■ EXERCISE PROMPT: Lines, not repeats, are what count: give the number of lines below that hold "current", and nothing more.

■ INPUT FOR THIS TASK:
═══

(** Any two blocks of the heap are the same one or do not overlap. *)
Lemma chains_disjoint m lo cs hi b c :
  chains m lo cs hi -> b ∈ concat cs -> c ∈ concat cs ->
  b = c \/ bend b <= ba c \/ bend c <= ba b.
Proof.
  revert lo. induction cs as [|d cs IH]; intros lo; cbn [chains concat]; [by intros _ ?%not_elem_of_nil|].
  intros (p & l & Hs & Hch) [Hb|Hb]%elem_of_app [Hc|Hc]%elem_of_app.
  - eapply seg_disjoint; eauto.
  - right; left. destruct (seg_bounds _ _ _ _ _ _ _ _ _ Hs Hb). destruct (chains_bounds _ _ _ _ _ Hch Hc). lia.
  - right; right. destruct (seg_bounds _ _ _ _ _ _ _ _ _ Hs Hc). destruct (chains_bounds _ _ _ _ _ Hch Hb). lia.
  - eauto.
Qed.

Lemma elem_concat_focus (cs1 cs2 : list (list blk)) c b :
  b ∈ concat (cs1 ++ c :: cs2) <-> b ∈ concat cs1 \/ b ∈ c \/ b ∈ concat cs2.
Proof. rewrite concat_app. cbn [concat]. rewrite !elem_of_app. done. Qed.

Lemma elem_concat_split (cs : list (list blk)) b :
  b ∈ concat cs -> exists cs1 c1 c2 cs2, cs = cs1 ++ (c1 ++ b :: c2) :: cs2.
Proof.
  induction cs as [|c cs IH]; cbn [concat]; [by intros ?%not_elem_of_nil|].
  intros [(c1 & c2 & ->)%list_elem_of_split|H]%elem_of_app.
  - by exists [], c1, c2, cs.
  - destruct (IH H) as (cs1 & c1 & c2 & cs2 & ->). by exists (c :: cs1), c1, c2, cs2.
Qed.

(** ** What each primitive leaves alone *)

(** [x] lies in no header of the list [c]. *)
Definition off_hdrs (c : list blk) (x : Z) : Prop :=
  forall d, d ∈ c -> x < ba d \/ ba d + 40 <= x.

Lemma next_in_list m pred lo a c1 b c2 pred' lo' :
  seg m pred lo a (c1 ++ b :: c2) pred' lo' 0 ->
  (b_next m (ba b) = 0 /\ c2 = []) \/ exists b2 c3, c2 = b2 :: c3 /\ b_next m (ba b) = ba b2.
Proof.
  intros (p & l & _ & _ & _ & _ & H)%seg_focus. destruct c2 as [|b2 c3]; cbn [seg] in H.
  - left. by destruct H as (_ & _ & <-).
  - right. exists b2, c3. by destruct H as (-> & _).
Qed.

Lemma off_hdrs_at c1 b c2 x : off_hdrs (c1 ++ b :: c2) x -> x < ba b \/ ba b + 40 <= x.
Proof. intros H. apply H, elem_mid. Qed.

Lemma off_hdrs_next m pred lo a c1 b c2 pred' lo' x :
  seg m pred lo a (c1 ++ b :: c2) pred' lo' 0 -> off_hdrs (c1 ++ b :: c2) x ->
  b_next m (ba b) = 0 \/ x < b_next m (ba b) \/ b_next m (ba b) + 40 <= x.
Proof.
  intros H Hx. destruct (next_in_list _ _ _ _ _ _ _ _ _ H) as [[-> _]|(b2 & c3 & -> & ->)]; [by left|].
  right. apply Hx. apply elem_of_app. right. right. left.
Qed.

Lemma split_frame m pred lo a c1 b c2 pred' lo' s x :
  seg m pred lo a (c1 ++ b :: c2) pred' lo' 0 -> 0 < lo -> lo' < 18446744073709551616 ->
  0 <= s -> s + 40 <= bsz b ->
  off_hdrs (c1 ++ b :: c2) x -> x < ba b + 40 + s \/ bend b <= x ->
  split m (ba b) s x = m x.
Proof.
  intros H Hlo Hhi Hs Hsz Hx Hx2. pose proof (off_hdrs_at _ _ _ _ Hx) as Hxb.
  pose proof (off_hdrs_next _ _ _ _ _ _ _ _ _ _ H Hx) as Hxn.
  pose proof (elem_mid c1 b c2) as Hb.
  destruct (seg_bounds _ _ _ _ _ _ _ _ _ H Hb) as (Hb1 & Hb2 & Hb3). unfold bend in *.
  unfold split. rewrite (u64_small (b_data (ba b) + s)) by (unfold b_data; lia).
  set (nb := b_data (ba b) + s). assert (Enb : nb = ba b + 40 + s) by (unfold nb, b_data; lia).
  match goal with |- context [truthy (b_next ?mm nb)] => set (m2 := mm) end.
  assert (Enx : b_next m2 nb = b_next m (ba b)).
  { subst m2. kunfold. mem_simpl. rewrite Z.mod_small; [done|]. apply ld64_range. }
  rewrite Enx. change (if truthy ?n then set_prev m2 ?n nb else m2) with (relink m2 n nb).
  rewrite relink_out by lia. subst m2. kunfold. repeat rewrite stn_out by lia. done.
Qed.

Lemma merge_frame m pred lo a c1 b c2 pred' lo' x :
  seg m pred lo a (c1 ++ b :: c2) pred' lo' 0 -> 0 < lo ->
  off_hdrs (c1 ++ b :: c2) x -> merge_blocks m (ba b) x = m x.
Proof.
  intros H Hlo Hx. pose proof (off_hdrs_at _ _ _ _ Hx) as Hxb.
  unfold merge_blocks.
  destruct (next_in_list _ _ _ _ _ _ _ _ _ H) as [[E _]|(b2 & c3 & -> & E)].
  { rewrite E. cbn [truthy negb Z.eqb andb]. rewrite E. done. }
  assert (H2 : seg m pred lo a ((c1 ++ [b]) ++ b2 :: c3) pred' lo' 0) by (by rewrite <- app_assoc).
  assert (Hx2 : off_hdrs ((c1 ++ [b]) ++ b2 :: c3) x) by (by rewrite <- app_assoc).
  pose proof (off_hdrs_at _ _ _ _ Hx2) as Hxb2.
  pose proof (off_hdrs_next _ _ _ _ _ _ _ _ _ _ H2 Hx2) as Hxn2.
  assert (Hlt : ba b + 40 <= ba b2).
  { apply seg_focus in H as (p & l & _ & _ & Hb & _ & Hs). cbn [seg] in Hs.
    destruct Hs as (En & Hle & _). unfold bend in Hle. lia. }
  rewrite E.
  match goal with |- context [truthy (b_next ?mm (ba b))] => set (m2 := mm) end.
  assert (Hm2 : m2 x = m x /\ (b_next m2 (ba b) = ba b2 \/ b_next m2 (ba b) = b_next m (ba b2))).
  { subst m2. case_if; [|split; [done|by left]]. split.
    - unfold set_next, set_size. repeat rewrite stn_out by lia. done.
    - right. unfold b_next, set_next, set_size in *. mem_simpl. rewrite E. mem_simpl.
      rewrite Z.mod_small; [done|]. apply ld64_range. }
  destruct Hm2 as [Hm2 Hn]. case_if; [|done]. unfold set_prev. rewrite stn_out by lia. done.
Qed.

Lemma set_free_frame m c1 b c2 v x :
  off_hdrs (c1 ++ b :: c2) x -> set_free m (ba b) v x = m x.
Proof. intros H%off_hdrs_at. unfold set_free. apply stn_out. lia. Qed.

(** Data of a used block is off every header of the heap and off every other block. *)
Lemma data_off m lo cs hi c d x :
  chains m lo cs hi -> c ∈ concat cs -> d ∈ concat cs -> ba c + 40 <= x < bend c ->
  (x < ba d \/ ba d + 40 <= x) /\ (c <> d -> x < ba d \/ bend d <= x).
Proof.
  intros H Hc Hd Hx. destruct (chains_bounds _ _ _ _ _ H Hc) as (_ & Hc2 & _).
  destruct (chains_bounds _ _ _ _ _ H Hd) as (_ & Hd2 & _).
  destruct (chains_disjoint _ _ _ _ _ _ H Hc Hd) as [->|Hdis]; unfold bend in *; [|lia].
  split; [lia|done].
Qed.

Lemma data_off_hdrs m lo cs1 c cs2 hi d x :
  chains m lo (cs1 ++ c :: cs2) hi -> d ∈ concat (cs1 ++ c :: cs2) ->
  ba d + 40 <= x < bend d -> off_hdrs c x.
Proof.
  intros H Hd Hx e He. eapply (data_off _ _ _ _ d e); eauto. apply elem_concat_focus. auto.
Qed.

Lemma outside_off_hdrs m pred lo a c pred' lo' a' x :
  seg m pred lo a c pred' lo' a' -> x < lo \/ lo' <= x -> off_hdrs c x.
Proof.
  intros H Hx d Hd. destruct (seg_bounds _ _ _ _ _ _ _ _ _ H Hd). unfold bend in *. lia.
Qed.

(** ** The list walks terminate *)

Lemma seg_length m pred lo a bs pred' lo' a' :
  seg m pred lo a bs pred' lo' a' -> 40 * Z.of_nat (length bs) <= lo' - lo.
Proof.
  revert pred lo a. induction bs as [|b bs IH]; intros pred lo a; cbn [seg length]; [lia|].
  intros (-> & ? & ? & _ & H%IH). unfold bend in *. lia.
Qed.

Lemma seg_fuel m pred lo a bs pred' lo' a' heap :
  seg m pred lo a bs pred' lo' a' -> heap <= lo -> lo' <= heap + HEAP_SIZE ->
  (length bs < max_blocks)%nat.
Proof.
  intros H%seg_length ? ?. unfold max_blocks, HEAP_SIZE, META_BLOCK_SIZE in *.
  apply Nat2Z.inj_lt. rewrite Z2Nat.id by done.
  change (16777216 / 40 + 2) with 419432. lia.
Qed.

(** The body of [find_block]'s loop. *)
Definition find_step (m : mem) (size : Z) (p : Z * Z) : (Z * Z) + (Z * Z) :=
  let (b, last) := p in
  if truthy b && (negb (truthy (b_free m b)) || (b_size m b <? size))
  then inr (b_next m b, b) else inl (b, last).

(** [b] is too small or in use. *)
Definition unfit (s : Z) (b : blk) : Prop := bfree b = false \/ bsz b < s.

Lemma find_block_seg m s pred lo a bs pred' lo' last fuel :
  seg m pred lo a bs pred' lo' 0 -> 0 < lo -> (length bs < fuel)%nat ->
  exists x y, wloop fuel (find_step m s) (a, last) = Some (x, y) /\
   ((exists c1 b c2, bs = c1 ++ b :: c2 /\ x = ba b /\ bfree b = true /\ s <= bsz b /\
                     Forall (unfit s) c1) \/
    (x = 0 /\ y = (match bs with [] => last | _ => pred' end) /\ Forall (unfit s) bs)).
Proof.
  revert pred lo a last fuel.
  induction bs as [|b bs IH]; intros pred lo a last fuel H Hlo Hf;
    destruct fuel as [|fuel]; cbn [length] in Hf; [lia| |lia|]; cbn [wloop seg] in *.
  - destruct H as (-> & -> & <-). cbn. exists 0, last. split; [done|]. right. done.
  - destruct H as (-> & Hb1 & Hb2 & (Hh1 & Hh2 & Hh3 & Hh4) & H).
    unfold find_step at 1. rewrite (truthy_nz (ba b)), Hh1, Hh2 by lia. cbn [andb].
    destruct (negb (truthy (if bfree b then 1 else 0)) || (bsz b <? s)) eqn:E.
    + assert (Hu : unfit s b).
      { apply orb_true_iff in E as [E|E]; [left; destruct (bfree b); done|right; lia]. }
      destruct (IH _ _ _ (ba b) fuel H ltac:(unfold bend; lia) ltac:(lia))
        as (x & y & Ew & [(c1 & b' & c2 & -> & -> & Hb' & Hs & Hc)|(-> & -> & Hc)]).
      * exists (ba b'), y. split; [done|]. left. exists (b :: c1), b', c2.
        split_and_all; try done. by constructor.
      * eexists 0, _. split; [exact Ew|]. right. split_and_all; [done| |by constructor].
        destruct bs; [|done]. cbn [seg] in H. by destruct H as (-> & _).
    + apply orb_false_iff in E as [E1 E2]. exists (ba b), last. split; [done|]. left.
      exists [], b, bs. bool_to_prop. split_and_all; try done. destruct (bfree b); done.
Qed.

(** [get_last_block] finds the end of the current list. *)
Lemma get_last_seg m pred lo a bs pred' lo' fuel :
  seg m pred lo a bs pred' lo' 0 -> 0 < lo -> (length bs < fuel)%nat ->
  wloop fuel (fun current => if truthy current && truthy (b_next m current)
                             then inr (b_next m current) else inl current) a
  = Some (match bs with [] => 0 | _ => pred' end).
Proof.
  revert pred lo a fuel. induction bs as [|b bs IH]; intros pred lo a fuel H Hlo Hf;
    destruct fuel as [|fuel]; cbn [length] in Hf; [lia| |lia|]; cbn [wloop seg] in *.
  - by destruct H as (_ & _ & <-).
  - destruct H as (-> & Hb1 & Hb2 & _ & H). rewrite (truthy_nz (ba b)) by lia. cbn [andb].
    destruct bs as [|b2 bs]; cbn [seg] in H.
    + destruct H as (-> & _ & <-). done.
    + destruct H as (E & Hb3 & H). rewrite E, (truthy_nz (ba b2)) by (unfold bend in *; lia).
      rewrite <- E. apply (IH (ba b) (bend b)); [exact (conj E (conj Hb3 H))|unfold bend; lia|lia].
Qed.
(* ===== verification/Frames.v ===== *)
(** * What the page-table code needs from the page allocator

    [src/src/mem/paging.c] takes page frames with [pmm_alloc_page(1)] and reaches
    them through the direct map.  [FrameAllocator] is that contract: the theorems
    about page tables are proved against it, and [Pmm.v] discharges it for
    [src/src/mem/pmm.c]. *)

From S2P Require Import Prelude Mem.

Class FrameAllocator (hhdm : Z) (S : Type) := {
  fa_mem : S -> mem;
  fa_upd : S -> mem -> S;
  (** one page; address 0 means failure, [None] that the call does not return *)
  fa_alloc : S -> option (S * Z);
  fa_ok : S -> Prop;
  (** the frames handed out so far *)
  fa_frame : S -> Z -> Prop;
  (** the bytes the allocator keeps for itself *)
  fa_private : S -> Z -> Prop;
  (** how many more frames there are *)
  fa_avail : S -> nat;

  fa_mem_upd s m : fa_mem (fa_upd s m) = m;
  fa_private_upd s m x : fa_private (fa_upd s m) x <-> fa_private s x;
  (** writes that leave the private bytes alone change nothing *)
  fa_ok_upd s m : fa_ok s -> (forall x, fa_private s x -> m x = fa_mem s x) ->
    fa_ok (fa_upd s m) /\ (forall f, fa_frame (fa_upd s m) f <-> fa_frame s f) /\
    fa_avail (fa_upd s m) = fa_avail s;
  (** frames lie below 1 TiB: [Paging.pe_frame] keeps no more of an address *)
  fa_frame_ok s f : fa_ok s -> fa_frame s f ->
    0 < f < 2 ^ 40 /\ f mod 4096 = 0 /\ 0 < f + hhdm /\ f + hhdm + 4096 <= 2 ^ 64 /\
    forall x, f + hhdm <= x < f + hhdm + 4096 -> ~ fa_private s x;
  fa_alloc_ok s n : fa_ok s -> fa_avail s = Datatypes.S n ->
    exists s' a, fa_alloc s = Some (s', a) /\ fa_ok s' /\ a <> 0 /\ fa_avail s' = n /\
      ~ fa_frame s a /\ (forall f, fa_frame s' f <-> f = a \/ fa_frame s f) /\
      (forall x, fa_private s' x <-> fa_private s x) /\
      (forall x, ~ fa_private s x -> fa_mem s' x = fa_mem s x) }.
(* ===== verification/Paging.v ===== *)
(** * Page tables, [src/src/mem/paging.c] and [src/src/include/paging.h]

    The four-level tables live in page frames reached through the direct map.  The
    model is written against the [FrameAllocator] interface; its memory holds the
    tables, the allocator's bitmap and everything else. *)

From S2P Require Import Prelude Mem CString Frames Pmm.

(** ** Page table entries *)

(** [struct PageEntry]. *)
Definition pe_present (e : Z) : Z := bf_get e 0 1.
Definition pe_writable (e : Z) : Z := bf_get e 1 1.
Definition pe_user_accessible (e : Z) : Z := bf_get e 2 1.
Definition pe_global (e : Z) : Z := bf_get e 8 1.
Definition pe_physical_address (e : Z) : Z := bf_get e 12 40.
Definition pe_no_execute (e : Z) : Z := bf_get e 63 1.

Definition PTE_PRESENT : Z := 1.
Definition PTE_WRITABLE : Z := 2.
Definition KERNEL_PFLAG_PRESENT : Z := 1.
Definition KERNEL_PFLAG_WRITE : Z := 2.
Definition PAGE_SIZE : Z := 4096.

Definition flag_bit (flags mask : Z) : Z := if truthy (flags &&& mask) then 1 else 0.

(** [entry.physical_address << 12].  The operand is a bit-field of 40 bits, wider than [int], so
    it is not promoted: the compiler shifts it in its own 40 bits, and the 12 highest bits of
    the frame number are lost. *)
Definition pe_frame (e : Z) : Z := (pe_physical_address e <<< 12) mod 2 ^ 40.

(** The new value of the entry; [flags] is a [uint8_t], [available] a
    [uint16_t]. *)
Definition pte_value (e flags physical_address available : Z) : Z :=
  let flags := u8 flags in
  let e := bf_set e 0 1 (flag_bit flags 1) in
  let e := bf_set e 1 1 (flag_bit flags 2) in
  let e := bf_set e 2 1 (flag_bit flags 4) in
  let e := bf_set e 3 1 (flag_bit flags 8) in
  let e := bf_set e 4 1 (flag_bit flags 16) in
  let e := bf_set e 5 1 0 in
  let e := bf_set e 6 1 0 in
  let e := bf_set e 8 1 (flag_bit flags 256) in
  let e := bf_set e 9 3 (available &&& 3) in
  let e := bf_set e 12 40 (physical_address >>> 12) in
  let e := bf_set e 52 11 (available >>> 3) in
  bf_set e 63 1 (flag_bit flags 512).

Definition setPageTableEntry (m : mem) (entry flags physical_address available : Z) : mem :=
  st64 m entry (pte_value (ld64 m entry) flags physical_address available).

(** ** Operations *)

(** [&table->entries[index]]. *)
Definition entry_at (table index : Z) : Z := table + 8 * index.

Record kernel_addr := KernelAddr { physical_base : Z; virtual_base : Z }.

Section Model.
Context {hhdm : Z} {S : Type} `{FA : FrameAllocator hhdm S}.

Definition phys_to_virt (phys : Z) : Z := u64 (phys + hhdm).

(** [next_of]: [phys_to_virt(table->entries[index].physical_address << 12)]. *)
Definition next_of (m : mem) (table index : Z) : Z :=
  phys_to_virt (pe_frame (ld64 m (entry_at table index))).

Definition is_present (m : mem) (table index : Z) : bool :=
  truthy (pe_present (ld64 m (entry_at table index))).

(** NULL is 0. *)
Definition getPhysicalAddress (m : mem) (PML4 virt_add : Z) : Z :=
  let offset := virt_add &&& 4095 in
  let pt_idx := (virt_add >>> 12) &&& 511 in
  let pd_idx := (virt_add >>> 21) &&& 511 in
  let pdp_idx := (virt_add >>> 30) &&& 511 in
  let pml4_idx := (virt_add >>> 39) &&& 511 in
  if negb (is_present m PML4 pml4_idx) then 0
  else
    let pdp := next_of m PML4 pml4_idx in
    if negb (is_present m pdp pdp_idx) then 0
    else
      let page_directory := next_of m pdp pdp_idx in
      if negb (is_present m page_directory pd_idx) then 0
      else
        let page_table := next_of m page_directory pd_idx in
        if negb (is_present m page_table pt_idx) then 0
        else u64 (pe_frame (ld64 m (entry_at page_table pt_idx)) + offset).

Definition virt_to_phys (m : mem) (PML4 : Z) (k : kernel_addr) (virt : Z) : Z :=
  if hhdm <=? virt then u64 (virt - hhdm)
  else if virtual_base k <=? virt
  then u64 (virt - u64 (virtual_base k - physical_base k))
  else getPhysicalAddress m PML4 virt.

(** The answer is the new table's physical address, 0 on failure. *)
Definition allocateEntry (s : S) (table index flags : Z) : option (S * Z) :=
  '(s, phys) ← fa_alloc s;
  if phys =? 0 then Some (s, 0)
  else
    let pt := phys_to_virt phys in
    let m := memset (fa_mem s) pt 0 4096 in
    let m := setPageTableEntry m (entry_at table index)
               (flags ||| PTE_PRESENT ||| PTE_WRITABLE) phys 0 in
    Some (fa_upd s m, phys).

(** One level of [map_page]: make the entry present if it is not (the answer of
    [allocateEntry] is not looked at) and follow it. *)
Definition descend (s : S) (table index : Z) : option (S * Z) :=
  s ← (if negb (is_present (fa_mem s) table index)
       then '(s, _) ← allocateEntry s table index PTE_WRITABLE; Some s
       else Some s);
  Some (s, next_of (fa_mem s) table index).
Definition test_9 (w : world) : vres (option (world)) :=
  let* (w, r) := create_directory 4096 w (str "mydir") in
  vfail_if (negb (r =? 0)) (expect_count w 3 (VOk (Some w))).

Definition test_10 (w : world) : vres (option (world)) :=
  let* v := velem (w_obj w) in
  let* o := lookup_file (v_files v) (str "mydir") 0 in
  match o with
  | None => VOk None
  | Some i =>
      let* f := velem (v_files v !! i) in
      let* ino := velem (v_inodes v !! Z.to_nat (f_inode f)) in
      vfail_if (negb (i_mode ino =? 493)) (VOk (Some w))
  end.

Definition test_11 (w : world) : vres (option (world)) :=
  let* (w, r) := delete_file w (str "hello.txt") in
  vfail_if (negb (r =? 0)) (expect_missing w (str "hello.txt") (expect_count w 2 (VOk (Some w)))).

Definition test_12 (w : world) : vres (option (world)) :=
  let* (w, r) := delete_file w (str "does_not_exist.txt") in
  vfail_if (negb (r =? -1)) (VOk (Some w)).

Definition test_13 (w : world) : vres (option (world)) :=
  let* r := read_file w (str "test.txt") in
  match r with
  | None => VOk None
  | Some _ => expect_missing w (str "mydir") (VOk (Some w))
  end.

(** The final report: total files, total size, free blocks, free inodes. *)
Definition final_report (w : world) : vres (Z * Z * Z * Z) :=
  let* v := velem (w_obj w) in
  VOk (v_total_files v, v_total_size v, s_free_blocks (v_superblock v), s_inode_count (v_superblock v)).

Definition vthen (x : vres (option (world))) (f : world -> vres (option (world))) : vres (option (world)) :=
  let* o := x in match o with Some w => f w | None => VOk None end.

Definition test_vfs (w : world) : vres (option (world)) :=
  fold_left vthen
    [test_2; test_3; test_4; test_5; test_6; test_7_8; test_9; test_10; test_11; test_12; test_13] (test_1 w).
End Vfs.
(* ===== verification/VfsProps.v ===== *)
(** * The file system implements a list of named files

    The abstract state is the list of entries of the root directory in order of
    creation, each a name with its content or a directory; [vrep] relates it to the
    inodes, blocks and counters of [src/src/fs/vfs.c]. *)

From S2P Require Import Prelude Mem CString Kmem KmemInv KmemSafety KmemRealloc KmemProps HeapApi Vfs.

(** ** Specification *)

Inductive node := Reg (content : list Z) | Dir.

#[export] Instance node_eq_dec : EqDecision node.
Proof. solve_decision. Defined.

(** The directory: names with their nodes, in order of creation. *)
Abbreviation listing := (list (list Z * node)).

(** The number of entries with content. *)
Definition regulars (A : listing) : nat := length (filter (fun e => snd e <> Dir) A).

(** The entry a name denotes: the first one. *)
Definition find_name (A : listing) (l : list Z) : option (nat * (list Z * node)) :=
  list_find (fun e => fst e = l) A.

(** ** Representation *)

(** An entry with the inode and the block it occupies. *)
Record gfile := GF { g_name : list Z; g_inum : nat; g_data : option (nat * list Z) }.

Definition g_node (g : gfile) : node := match g_data g with Some (_, c) => Reg c | None => Dir end.
Definition g_blk (g : gfile) : option nat := fst <$> g_data g.
(** The abstract entry. *)
Definition entry_of (g : gfile) : list Z * node := (g_name g, g_node g).

Definition file_ok (v : vobj) (f : file) (g : gfile) : Prop :=
  cstr (f_name f) 0 (g_name g) /\ (length (g_name g) <= 255)%nat /\ f_inode f = Z.of_nat (g_inum g) /\
  exists ino, v_inodes v !! g_inum g = Some ino /\
    match g_data g with
    | Some (b, c) =>
        i_mode ino = 420 /\ i_blocks ino = Z.of_nat b :: replicate 49 NO_BLOCK /\
        exists blk, v_blocks v !! b = Some blk /\ cstr blk 0 c /\ c <> []
    | None => i_mode ino = 493 /\ i_blocks ino = replicate 50 NO_BLOCK
    end.

Record vrep (v : vobj) (R : list gfile) : Prop := {
  vr_inodes : length (v_inodes v) = 100%nat;
  vr_blocks : length (v_blocks v) = 50%nat;
  vr_ptrs : v_root_ptr v <> 0 /\ v_files_ptr v <> 0 /\ v_capacity v = 200;
  vr_files : Forall2 (file_ok v) (v_files v) R;
  vr_inj : NoDup (g_inum <$> R);
  vr_blk : NoDup (omap g_blk R);
  vr_unused : forall i ino, v_inodes v !! i = Some ino ->
    (i_mode ino = 0 /\ i_blocks ino = replicate 50 NO_BLOCK) \/ i ∈ g_inum <$> R;
  vr_clear : forall b blk, v_blocks v !! b = Some blk -> ld8 blk 0 = 0 \/ b ∈ omap g_blk R;
  vr_icount : s_inode_count (v_superblock v) = 100 - Z.of_nat (length R);
  vr_bcount : s_free_blocks (v_superblock v) = 50 - Z.of_nat (length (omap g_blk R));
  vr_total : v_total_files v = Z.of_nat (length R) }.

(** ** Structure of a represented file system *)

Lemma bounded_nodup (l : list nat) n : NoDup l -> (forall x, x ∈ l -> (x < n)%nat) -> (length l <= n)%nat.
Proof.
  intros Hnd Hb. rewrite <- (length_seq n 0). apply submseteq_length, NoDup_submseteq; [done|].
  intros x Hx. apply elem_of_seq. specialize (Hb x Hx). lia.
Qed.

═══

■ THE COMPLETED TASK: 3